Counsel’s conduct in refusing to make final argument, whether based on frustration or misapprehension, is very possibly subject to criticism. In court trials, emotions are natural but should not be allowed to interfere with good judgment. We need not determine if the conduct falls below an objective level of reasonableness since we find defendant suffered no prejudice. As noted earlier, the offense is a strict liability offense, and defendant admitted all the elements. Therefore, it is clear the result would have not been different had closing argument been given.

Finally, defendant argues the court improperly considered an aggravating factor in imposing the sentence, and that the sentence was excessive. Defendant was convicted of a Class 1 felony, which has a possible penalty of 4 to 15 years’ imprisonment (Ill. Rev. Stat. 1985, ch. 38, par. 1005 — 8—1). Since defendant was imprisoned at the time *341the offense was committed, the sentence was required to be served consecutively to the current one. (Ill. Rev. Stat. 1985, ch. 38, par. 1005 — 8—4(f).) After reviewing the presentence report, the court found defendant’s criminal history to be an aggravating factor and sentenced defendant to six years’ imprisonment to be served consecutively to the sentence he was currently serving.

Defendant first argues this sentence is the result of an improper double enhancement for his prior felony record. He asserts the offense was raised from a misdemeanor to a Class 3 felony due to a prior felony conviction. The penalty was increased from a Class 3 to a Class 1 felony due to his imprisonment on the felony conviction. He argues that to allow the court to further consider his criminal record as an aggravating factor for sentencing purposes is an improper double enhancement.

Defendant relies on People v. Hobbs (1981), 86 Ill. 2d 242, 427 N.E.2d 558. In that case, a prior theft conviction was used to enhance a theft offense from a misdemeanor to a felony. At sentencing, that same prior theft conviction was used to qualify defendant for an extended term. The supreme court, after analyzing the statutory sections, decided that this procedure was an impermissible double enhancement. See also People v. Gresham (1982), 104 Ill. App. 3d 81, 432 N.E.2d 654.

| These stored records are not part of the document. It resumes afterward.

(** * Review-request dispatch: the phone normalizer, the SMS endpoint, the
    Meta error hints, the dispatch queue and the customer list.

    A shallow embedding of [src/sms-server.js], [src/App.tsx] and the
    settings page ([handleSendSms]), with the properties the specification
    states about them.

    Conventions of the embedding.
    - A JavaScript string is a [string]: a sequence of 8-bit characters.
      Code units above 255 are left out; they are neither digits nor ['+'],
      and no property below looks at them.  A character outside ASCII in a
      literal stands as its UTF-8 bytes.
    - A JSON field that may be absent is an [option]; JavaScript truthiness
      of such a field is [truthy]: present and not the empty string.
    - React state is an explicit record; a functional update
      [setX(prev => f prev)] is [f] applied to the live record, while a plain
      read of [x] inside a closure reads the record of the render in which
      the closure was created.
    - The drain of the queue is followed on its own: no other handler runs
      between its steps, and the component renders again while the drain
      waits (for the network, or in its pauses of 150 and 500 ms). *)

From Stdlib Require Import String Ascii List ZArith Lia Bool Arith.
From Stdlib Require Import Numbers.DecimalString.
Import ListNotations.

Local Open Scope string_scope.
Local Open Scope nat_scope.

(** ** Strings *)

Module Str.

Definition is_digit (c : ascii) : bool :=
  (48 <=? nat_of_ascii c) && (nat_of_ascii c <=? 57).

(** [s.replace(/[^...]/g, "")] with a character class: the characters kept
    are those of the class. *)
Fixpoint keep (p : ascii -> bool) (s : string) : string :=
  match s with
  | EmptyString => EmptyString
  | String c r => if p c then String c (keep p r) else keep p r
  end.

Fixpoint all (p : ascii -> bool) (s : string) : bool :=
  match s with
  | EmptyString => true
  | String c r => p c && all p r
  end.

(** White space of [String.prototype.trim], within 8 bits. *)
Definition is_space (c : ascii) : bool :=
  let n := nat_of_ascii c in
  ((9 <=? n) && (n <=? 13)) || (n =? 32) || (n =? 160).

Fixpoint trim_start (s : string) : string :=
  match s with
  | String c r => if is_space c then trim_start r else s
  | EmptyString => EmptyString
  end.

(** [trim_end] drops the trailing white space: a character stays when it is
    not a space or something that stays follows it. *)
Fixpoint trim_end (s : string) : string :=
  match s with
  | EmptyString => EmptyString
  | String c r =>
      match trim_end r with
      | EmptyString => if is_space c then EmptyString else String c EmptyString
      | r' => String c r'
      end
  end.

Definition trim (s : string) : string := trim_end (trim_start s).

(** [s.startsWith(p)] *)
Definition startsWith (p s : string) : bool := String.prefix p s.

(** [s.includes(p)] *)
Fixpoint includes (p s : string) : bool :=
  String.prefix p s ||
  match s with
  | EmptyString => false
  | String _ r => includes p r
  end.

(** JavaScript truthiness of a string. *)
Definition nonempty (s : string) : bool :=
  match s with EmptyString => false | _ => true end.

(** Truthiness of a field that may be absent. *)
Definition truthy (o : option string) : bool :=
  match o with Some s => nonempty s | None => false end.

(** Decimal rendering of a number inside a template literal. *)
Definition of_nat (n : nat) : string := NilEmpty.string_of_uint (Nat.to_uint n).
Definition of_Z (z : Z) : string := NilZero.string_of_int (Z.to_int z).

End Str.

(** ** The phone normalizer ([normalizePhone], sms-server.js) *)

Module Phone.

Inductive result : Type :=
| Ok (value : string)
| Fail (reason : string).

Definition ok (r : result) : bool :=
  match r with Ok _ => true | Fail _ => false end.

Definition is_plus (c : ascii) : bool := Ascii.eqb c "+".

(** [String(raw).replace(/[^0-9+]/g, "").trim()] *)
Definition cleaned (raw : string) : string :=
  Str.trim (Str.keep (fun c => Str.is_digit c || is_plus c) raw).
(** * pepnet.encoder: the peptide [Encoder]

    A shallow embedding of [pepnet/encoder.py] and the properties of its
    vocabulary, of sequence preparation and validation, and of the five
    encodings.

    Python strings are [string]s (over 8-bit characters), and iterating a
    string yields its one-character substrings.  The plain [dict]
    [_index_dict] is a [gmap], the [OrderedDict] [_tokens_to_names] an
    association list in insertion order.  A numpy array is its shape and
    its rows as nested lists.  Every operation that can raise returns a
    [result].

    Python integers are [Z] where they can be negative and [nat] for
    lengths and indices.  A floating-point value is the rational number it
    stands for, or an infinity or NaN; the two zeros are not told apart.
    The arithmetic of numpy rounds to the nearest [float64], ties to even,
    and a store into a [float32] array rounds once more.  Python's power
    of floats, which the C library computes, and the tables of [pepdata]
    are parameters. *)

From Stdlib Require Import ZArith QArith Qabs Qpower Qcanon Lqa String.
From stdpp Require Import list gmap strings.

Local Close Scope Q_scope.
Local Open Scope string_scope.
Local Open Scope list_scope.
Local Open Scope nat_scope.

(** ** Exceptions and the error monad *)

(** The [ValueError]s that the encoder can raise, told apart by what the
    message says. *)
Inductive value_error :=
| MaxOfEmptySequence
    (* max() arg is an empty sequence *)
| PeptideTooLong (max_observed_length : nat) (max_peptide_length : Z)
                 (example : string)
    (* Peptide(s) of length %d when max = %d (example '%s') *)
| UnexpectedLength (max_peptide_length : Z) (example : string)
                   (example_length : nat)
    (* Expected all peptides to have length %d, '%s' has length %d *)
| NegativeDimensions
    (* np.zeros: negative dimensions are not allowed *)
| ZeroSizeReduction
    (* ndarray.max of an empty array *)
| CouldNotBroadcast (from_length to_length : nat)
    (* could not broadcast input array from shape (a,) into shape (b,) *)
| DimensionMismatch.
    (* concatenate: all the input array dimensions except for the
       concatenation axis must match exactly *)

Inductive exn :=
| AssertionError
| KeyError (key : string)
| IndexError
| ValueError (what : value_error)
| OverflowError.

Inductive result (A : Type) :=
| Ok (a : A)
| Raise (e : exn).
Arguments Ok {A} a.
Arguments Raise {A} e.

Definition bind {A B} (m : result A) (k : A → result B) : result B :=
  match m with
  | Ok a => k a
  | Raise e => Raise e
  end.

#[global] Instance result_ret : MRet result := fun _ a => Ok a.
#[global] Instance result_bind : MBind result := fun _ _ k m => bind m k.

(** [assert c] *)
Definition assert (c : bool) : result unit :=
  if c then Ok tt else Raise AssertionError.

(** [for i, x in enumerate(l): s = body(s, i, x)], counting from [i]. *)
Fixpoint for_each {A St} (body : St → nat → A → result St)
    (i : nat) (l : list A) (s : St) : result St :=
  match l with
  | [] => Ok s
  | x :: l' => s' ← body s i x; for_each body (S i) l' s'
  end.

(** ** Strings *)

(** The characters of a string, each as the one-character string that
    iterating a Python string yields. *)
Fixpoint chars (s : string) : list string :=
  match s with
  | EmptyString => []
  | String c s' => String c EmptyString :: chars s'
  end.

(** [n] copies of [s] in a row *)
Fixpoint copies (n : nat) (s : string) : string :=
  match n with
  | 0 => EmptyString
  | S n' => s +:+ copies n' s
  end.

(** [s * n]; a count that is not positive gives the empty string. *)
Definition str_repeat (s : string) (n : Z) : string :=
  copies (Z.to_nat n) s.

(** [len(s)] *)
Definition len (s : string) : nat := String.length s.

(** ** numpy arrays *)

(** An array of two or more dimensions: its shape and its rows along the
    first axis.  A row of a 2-D array is a list of cells, a row of a 3-D
    array a list of lists. *)
Record ndarray (Row : Type) := {
  shape : list nat;
  rows : list Row
}.
Arguments shape {Row} _.
Arguments rows {Row} _.

Definition with_rows {Row} (X : ndarray Row) (rs : list Row) : ndarray Row :=
  {| shape := shape X; rows := rs |}.

(** A dimension handed to [np.zeros] *)
Definition dimension (n : Z) : result nat :=
  if (n <? 0)%Z then Raise (ValueError NegativeDimensions)
  else Ok (Z.to_nat n).

Definition np_zeros2 {A} (zero : A) (n m : nat) : ndarray (list A) :=
  {| shape := [n; m]; rows := replicate n (replicate m zero) |}.

Definition np_zeros3 {A} (zero : A) (n m k : nat)
    : ndarray (list (list A)) :=
  {| shape := [n; m; k];
     rows := replicate n (replicate m (replicate k zero)) |}.

(** [l[i] = f(l[i])], with the bounds check of an indexed store *)
Definition update {A} (l : list A) (i : nat) (f : A → result A)
    : result (list A) :=
  match l !! i with
  | Some x => y ← f x; Ok (<[i := y]> l)
  | None => Raise IndexError
  end.

(** [l[i]] *)
Definition item {A} (l : list A) (i : nat) : result A :=
  match l !! i with
  | Some x => Ok x
  | None => Raise IndexError
  end.

(** A store into row [i] of an array *)
Definition setitem {Row} (X : ndarray Row) (i : nat)
    (f : Row → result Row) : result (ndarray Row) :=
  rs ← update (rows X) i f; Ok (with_rows X rs).

(** Assigning the 1-D array [vec] to a 1-D target of [n] cells *)
Definition broadcast {A} (vec : list A) (n : nat) : result (list A) :=
  if decide (length vec = n) then Ok vec
  else match vec with
       | [x] => Ok (replicate n x)
       | _ => Raise (ValueError (CouldNotBroadcast (length vec) n))
       end.

(** [row[:stop] = vec] *)
Definition assign_prefix {A} (row : list A) (stop : nat) (vec : list A)
    : result (list A) :=
  let n := stop `min` length row in
  vs ← broadcast vec n; Ok (vs ++ drop n row).

(** [len(X)] *)
Definition np_len {Row} (X : ndarray Row) : nat := hd 0 (shape X).

(** [np.array(l).max()] *)
Definition np_max (l : list nat) : result nat :=
  match l with
  | [] => Raise (ValueError ZeroSizeReduction)
  | _ :: _ => Ok (max_list l)
  end.

(** [np.atleast_3d] of a 2-D array: shape [(n, m)] becomes [(n, m, 1)]. *)
Definition atleast_3d {A} (X : ndarray (list A)) : ndarray (list (list A)) :=
  {| shape := shape X ++ [1];
     rows := (fun row : list A => (fun v => [v]) <$> row) <$> rows X |}.

(** [np.concatenate([X, Y], axis=2)] *)
Definition concatenate2 {A} (X Y : ndarray (list (list A)))
    : result (ndarray (list (list A))) :=
  match shape X, shape Y with
  | [n; m; k], [n'; m'; k'] =>
      if decide (n = n' ∧ m = m')
      then Ok {| shape := [n; m; k + k'];
                 rows := zip_with (zip_with app) (rows X) (rows Y) |}
      else Raise (ValueError DimensionMismatch)
  | _, _ => Raise (ValueError DimensionMismatch)
  end.

(** [np.dstack([X] + extra_arrays)] with 2-D extra arrays *)
Fixpoint dstack {A} (X : ndarray (list (list A)))
    (extra_arrays : list (ndarray (list A)))
    : result (ndarray (list (list A))) :=
  match extra_arrays with
  | [] => Ok X
  | Y :: extra_arrays' =>
      X' ← concatenate2 X (atleast_3d Y); dstack X' extra_arrays'
  end.

(** ** Floating-point values *)

Inductive np_float :=
| Num (q : Q)
| PlusInf
| MinusInf
| NaN.

(** [num / den] rounded to the nearest integer, ties to even *)
Definition round_half_even (num den : Z) : Z :=
  let q := (num / den)%Z in
  match (2 * (num mod den) ?= den)%Z with
  | Lt => q
  | Gt => (q + 1)%Z
  | Eq => if Z.even q then q else (q + 1)%Z
  end.

(** [m * 2^e] *)
Definition scaled (m e : Z) : Q :=
  if (0 <=? e)%Z then inject_Z (m * 2 ^ e)
  else (m # Z.to_pos (2 ^ (- e))).

(** The binary float nearest to a fraction in lowest terms, for a format
    with [prec] bits of mantissa and values below [2^emax]: the exponent
    [e] of the fraction gives the unit in the last place, which is not
    below that of the subnormal numbers; the mantissa is rounded to that
    unit, and a result out of range is an infinity. *)
Definition round_canonical (prec emax : Z) (x : Q) : np_float :=
  let n := Qnum x in
  let d := Zpos (Qden x) in
  if (n =? 0)%Z then Num 0
  else
    let a := Z.abs n in
    let e0 := (Z.log2 a - Z.log2 d)%Z in
    let e :=
      if (a * 2 ^ Z.max (- e0) 0 <? d * 2 ^ Z.max e0 0)%Z
      then (e0 - 1)%Z else e0 in
    let ulp := Z.max (e - prec + 1) (3 - emax - prec) in
    let m :=
      round_half_even (a * 2 ^ Z.max (- ulp) 0) (d * 2 ^ Z.max ulp 0) in
    if (2 ^ emax * 2 ^ Z.max (- ulp) 0 <=? m * 2 ^ Z.max ulp 0)%Z
    then (if (n <? 0)%Z then MinusInf else PlusInf)
    else Num (Qred (scaled (Z.sgn n * m) ulp)).

Definition round_to (prec emax : Z) (x : Q) : np_float :=
  round_canonical prec emax (Qred x).

(** The [float64] nearest to [x] *)
Definition float64 (x : Q) : np_float := round_to 53 1024 x.

(** A [float64] as it is stored into a [float32] array *)
Definition float32 (x : np_float) : np_float :=
  match x with
  | Num q => round_to 24 128 q
  | _ => x
  end.

(** An integer of an [int64] array as it enters [float64] arithmetic *)
Definition float_of_int (n : Z) : np_float := float64 (inject_Z n).

Definition np_negative (x : np_float) : np_float :=
  match x with
  | Num q => Num (- q)
  | PlusInf => MinusInf
  | MinusInf => PlusInf
  | NaN => NaN
  end.

(** [x + y] on [float64] *)
Definition np_add (x y : np_float) : np_float :=
  match x, y with
  | NaN, _ | _, NaN => NaN
  | PlusInf, MinusInf | MinusInf, PlusInf => NaN
  | PlusInf, _ | _, PlusInf => PlusInf
  | MinusInf, _ | _, MinusInf => MinusInf
  | Num a, Num b => float64 (a + b)
  end.

(** [x - y] on [float64] *)
Definition np_subtract (x y : np_float) : np_float :=
  np_add x (np_negative y).

(** [np.abs(x)] *)
Definition np_abs (x : np_float) : np_float :=
  match x with
  | Num q => Num (Qabs q)
  | PlusInf | MinusInf => PlusInf
  | NaN => NaN
  end.

(** [x / y] on [float64], as numpy divides: a division by zero warns and
    gives an infinity or NaN. *)
Definition np_divide (x y : np_float) : np_float :=
  match x, y with
  | NaN, _ | _, NaN => NaN
  | (PlusInf | MinusInf), (PlusInf | MinusInf) => NaN
  | PlusInf, Num b => if Qle_bool 0 b then PlusInf else MinusInf
  | MinusInf, Num b => if Qle_bool 0 b then MinusInf else PlusInf
  | Num _, (PlusInf | MinusInf) => Num 0
  | Num a, Num b =>
      if Qeq_bool b 0 then
        match (a ?= 0)%Q with
        | Eq => NaN
        | Gt => PlusInf
        | Lt => MinusInf
        end
      else float64 (a / b)
  end.

Definition Qnat (n : nat) : Q := inject_Z (Z.of_nat n).

(** A length or an offset as it enters [float64] arithmetic *)
Definition float_of_nat (n : nat) : np_float := float_of_int (Z.of_nat n).

(** [(l - 1) / 2] for a length [l] of an [int64] array *)
Definition center_of (l : nat) : np_float :=
  np_divide (float_of_int (Z.of_nat l - 1)) (float_of_int 2).

(** [np.arange(l)] *)
Definition arange (l : nat) : list nat := seq 0 l.

(** ** The encoder object *)

Record AminoAcid := {
  letter : string;
  full_name : string
}.

Record Encoder := {
  _tokens_to_names : list (string * string);
  _index_dict : gmap string nat;
  amino_acid_alphabet : list AminoAcid;
  variable_length_sequences : bool;
  add_start_tokens : bool;
  add_stop_tokens : bool;
  add_normalized_position : bool;
  add_normalized_centrality : bool
}.

(** [token in self._tokens_to_names] *)
Definition has_key (d : list (string * string)) (k : string) : bool :=
  bool_decide (k ∈ d.*1).

(** [self._index_dict[token] = len(self._index_dict)] and
    [self._tokens_to_names[token] = name] *)
Definition with_token (self : Encoder) (token name : string) : Encoder :=
  {| _tokens_to_names := _tokens_to_names self ++ [(token, name)];
     _index_dict := <[token := size (_index_dict self)]> (_index_dict self);
     amino_acid_alphabet := amino_acid_alphabet self;
     variable_length_sequences := variable_length_sequences self;
     add_start_tokens := add_start_tokens self;
     add_stop_tokens := add_stop_tokens self;
     add_normalized_position := add_normalized_position self;
     add_normalized_centrality := add_normalized_centrality self |}.

Definition _add_token (self : Encoder) (token name : string)
    : result Encoder :=
  _ ← assert (len token =? 1);
  _ ← assert (negb (bool_decide (is_Some (_index_dict self !! token))));
  _ ← assert (negb (has_key (_tokens_to_names self) token));
  Ok (with_token self token name).
(** * LinearBot: the session-driven ticket-creation workflow

    A shallow embedding of the parts of the bot that decide the behaviour of
    the ticket-intake state machine:

    - [src/utils/validation.ts]   (input validator),
    - [db/database.ts]            (SQLite store: users, ticket_requests,
                                   sessions, audit_log),
    - [bot/sessionManager.ts]     (session lifecycle),
    - [bot/handlers/messageHandler.ts] and the creation-flow part of
      [CallbackHandler] in [bot/handlers/commandHandler.ts],
    - [config/index.ts],
    - of the rest of [bot/handlers/commandHandler.ts]: /start and /cancel,
      the Add Comment and template buttons and the pages of the issue
      list; of [api/linearService.ts]: the priority numbers.

    Conventions.
    - A JavaScript string is the list of its UTF-16 code units ([jstring]);
      [String.length] is the length of that list.
    - [Date.now()] is a number of milliseconds since the epoch, an integer
      [now : Z].  One event is handled at one instant: every clock read made
      while a handler runs sees the same [now].
    - SQLite [CURRENT_TIMESTAMP] columns hold whole seconds since the epoch;
      columns written from [Date.toISOString()] hold milliseconds.
    - A rejected promise / thrown exception is the [Thrown] outcome of the
      monad [M]; writes made before the throw stay in the store (the code
      opens no transaction). *)

From Stdlib Require Import ZArith NArith Lia String Ascii List Bool.
From stdpp Require Import base option list gmap strings.

Local Open Scope Z_scope.

(** ** JavaScript strings *)

Module JS.

Definition jstring := list N.

(** A string literal of the source (ASCII only). *)
Definition js (s : string) : jstring :=
  List.map N_of_ascii (list_ascii_of_string s).

(** White space of [String.prototype.trim] and of the regex class [\s]:
    TAB, LF, VT, FF, CR, SP, NBSP, U+1680, U+2000..U+200A, LS, PS, U+202F,
    U+205F, U+3000 and the BOM U+FEFF. *)
Definition is_whitespace (c : N) : bool :=
  ((9 <=? c) && (c <=? 13) || (c =? 32) || (c =? 160) || (c =? 5760)
   || (8192 <=? c) && (c <=? 8202) || (c =? 8232) || (c =? 8233)
   || (c =? 8239) || (c =? 8287) || (c =? 12288) || (c =? 65279))%N.
(** * Frame pipe sink (scrcpy, app/src/frame_pipe_sink.c)

    A shallow embedding of the frame pipe sink: the writer of the
    "YUV4" dimension packets and of the PTS + YUV420P frame packets on a
    named pipe, and the open/push/close state machine around it.

    C integers are modelled as [Z] with the conversions of the source written
    out ([int] is 32 bits, [size_t]/[ssize_t]/[int64_t] are 64 bits); bytes
    are [Z] values in [0, 256); memory blocks (plane buffers, the scratch
    buffer) are [list Z].  The operating system is a [world]: the trace of
    system calls made so far, and the scripted results of the [write]s and
    [malloc]s still to come.  Behaviour the C standard leaves undefined
    (reading or writing outside a block, signed overflow) is the result
    [None]. *)

From Stdlib Require Import String Ascii ZArith List Bool Lia.
Import ListNotations.
Local Open Scope Z_scope.

(** ** C integer types *)

Module CInt.

Definition INT_MIN : Z := - 2 ^ 31.
Definition INT_MAX : Z := 2 ^ 31 - 1.
Definition INT64_MIN : Z := - 2 ^ 63.
Definition INT64_MAX : Z := 2 ^ 63 - 1.

Definition is_int (x : Z) : bool := (INT_MIN <=? x) && (x <=? INT_MAX).
Definition is_int64 (x : Z) : bool := (INT64_MIN <=? x) && (x <=? INT64_MAX).

(** Conversion to [size_t]: reduction modulo 2^64. *)
Definition to_size_t (x : Z) : Z := x mod 2 ^ 64.

(** Conversion to [ssize_t] / [int64_t]: two's complement on 64 bits. *)
Definition to_ssize_t (x : Z) : Z := (x + 2 ^ 63) mod 2 ^ 64 - 2 ^ 63.
Definition to_int64 (x : Z) : Z := (x + 2 ^ 63) mod 2 ^ 64 - 2 ^ 63.

(** [int * int]: signed overflow is undefined. *)
Definition int_mul (a b : Z) : option Z :=
  if is_int (a * b) then Some (a * b) else None.

(** A character constant as the value stored in a [uint8_t]. *)
Definition char (c : ascii) : Z := Z.of_N (N_of_ascii c).

End CInt.
Import CInt.

(** ** Memory blocks *)

Module Mem.

Definition block := list Z.

Definition len (b : block) : Z := Z.of_nat (length b).

(** [n] bytes read at offset [off] of a block; outside the block the read
    is undefined. *)
Definition read (b : block) (off n : Z) : option (list Z) :=
  if (0 <=? off) && (0 <=? n) && (off + n <=? len b)
  then Some (firstn (Z.to_nat n) (skipn (Z.to_nat off) b))
  else None.

(** [memcpy(b + off, bs, length bs)]. *)
Definition write (b : block) (off : Z) (bs : list Z) : option block :=
  if (0 <=? off) && (off + len bs <=? len b)
  then Some (firstn (Z.to_nat off) b ++ bs
             ++ skipn (Z.to_nat (off + len bs)) b)
  else None.

End Mem.

(** ** The operating system *)

(** Scripted result of one [write]/[writev]: everything is written, only the
    first [k] bytes are, or the call fails with -1. *)
Inductive wres : Type :=
| WAll
| WShort (k : nat)
| WFail.

Inductive event : Type :=
| EWrite (fd : Z) (buf : list Z) (ret : Z)
| EWritev (fd : Z) (iov : list (list Z)) (ret : Z)
| EUnlink (path : string)
| EMkfifo (path : string) (ret : Z)
| EOpen (path : string) (ret : Z)
| EClose (fd : Z).

Record world : Type := mkWorld {
  trace : list event;      (* system calls made, oldest first *)
  wscript : list wres;     (* results of the next writes; [] = all succeed *)
  mscript : list bool      (* results of the next mallocs; [] = all succeed *)
}.

Definition log (e : event) (w : world) : world :=
  mkWorld (trace w ++ [e]) (wscript w) (mscript w).

Definition write_ret (r : wres) (n : Z) : Z :=
  match r with
  | WAll => n
  | WShort k => Z.min (Z.of_nat k) n
  | WFail => -1
  end.

Definition next_wres (w : world) : wres * world :=
  match wscript w with
  | [] => (WAll, w)
  | r :: rs => (r, mkWorld (trace w) rs (mscript w))
  end.

(** [write(fd, buf, n)] where [buf] holds the [n] bytes handed over. *)
Definition sys_write (w : world) (fd : Z) (buf : list Z) : Z * world :=
  let '(r, w1) := next_wres w in
  let ret := write_ret r (Mem.len buf) in
  (ret, log (EWrite fd buf ret) w1).

(** [writev(fd, iov, iovcnt)]. *)
Definition sys_writev (w : world) (fd : Z) (iov : list (list Z)) : Z * world :=
  let '(r, w1) := next_wres w in
  let ret := write_ret r (Mem.len (concat iov)) in
  (ret, log (EWritev fd iov ret) w1).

However, defendant’s reliance on these cases is misplaced since defendant did not receive an extended-term sentence. We can find no authority, nor has any been cited to us, for the proposition that it is improper for the court to consider defendant’s prior criminal history in a case such as this. We also note defendant has three prior felony convictions. Thus, even if one was to be disregarded as the underlying felony in this case, there are still two others which would be properly considered. Accordingly, the court’s consideration of defendant’s criminal history as an aggravating factor is proper.

Lastly, defendant asserts the sentence is excessive. He cites, as a mitigating factor, that no one was injured; he did not use the knife; and he has not created problems in prison. The court relied on defendant’s criminal history and the need to deter this type of conduct as an aggravating factor.

Since the trial court is in a better position to determine the punishment to be imposed, that imposition is in the sound discretion of the trial court. (People v. Perruquet (1977), 68 Ill. 2d 149, 153, 368 N.E.2d 882, 883.) Absent an abuse of such discretion, the sentence shall not be disturbed. (People v. Cox (1980), 82 Ill. 2d 268, 281, 412 N.E.2d 541, 548.) In this case, we find no such abuse. We believe *342defendant’s sentence is justified by his history of armed criminal activity and the obvious need to deter defendant and other inmates like him from desiring to act as “men” and possessing and using dangerous weapons while incarcerated.

Affirmed.

GREEN, P.J., and KNECHT, J., concur.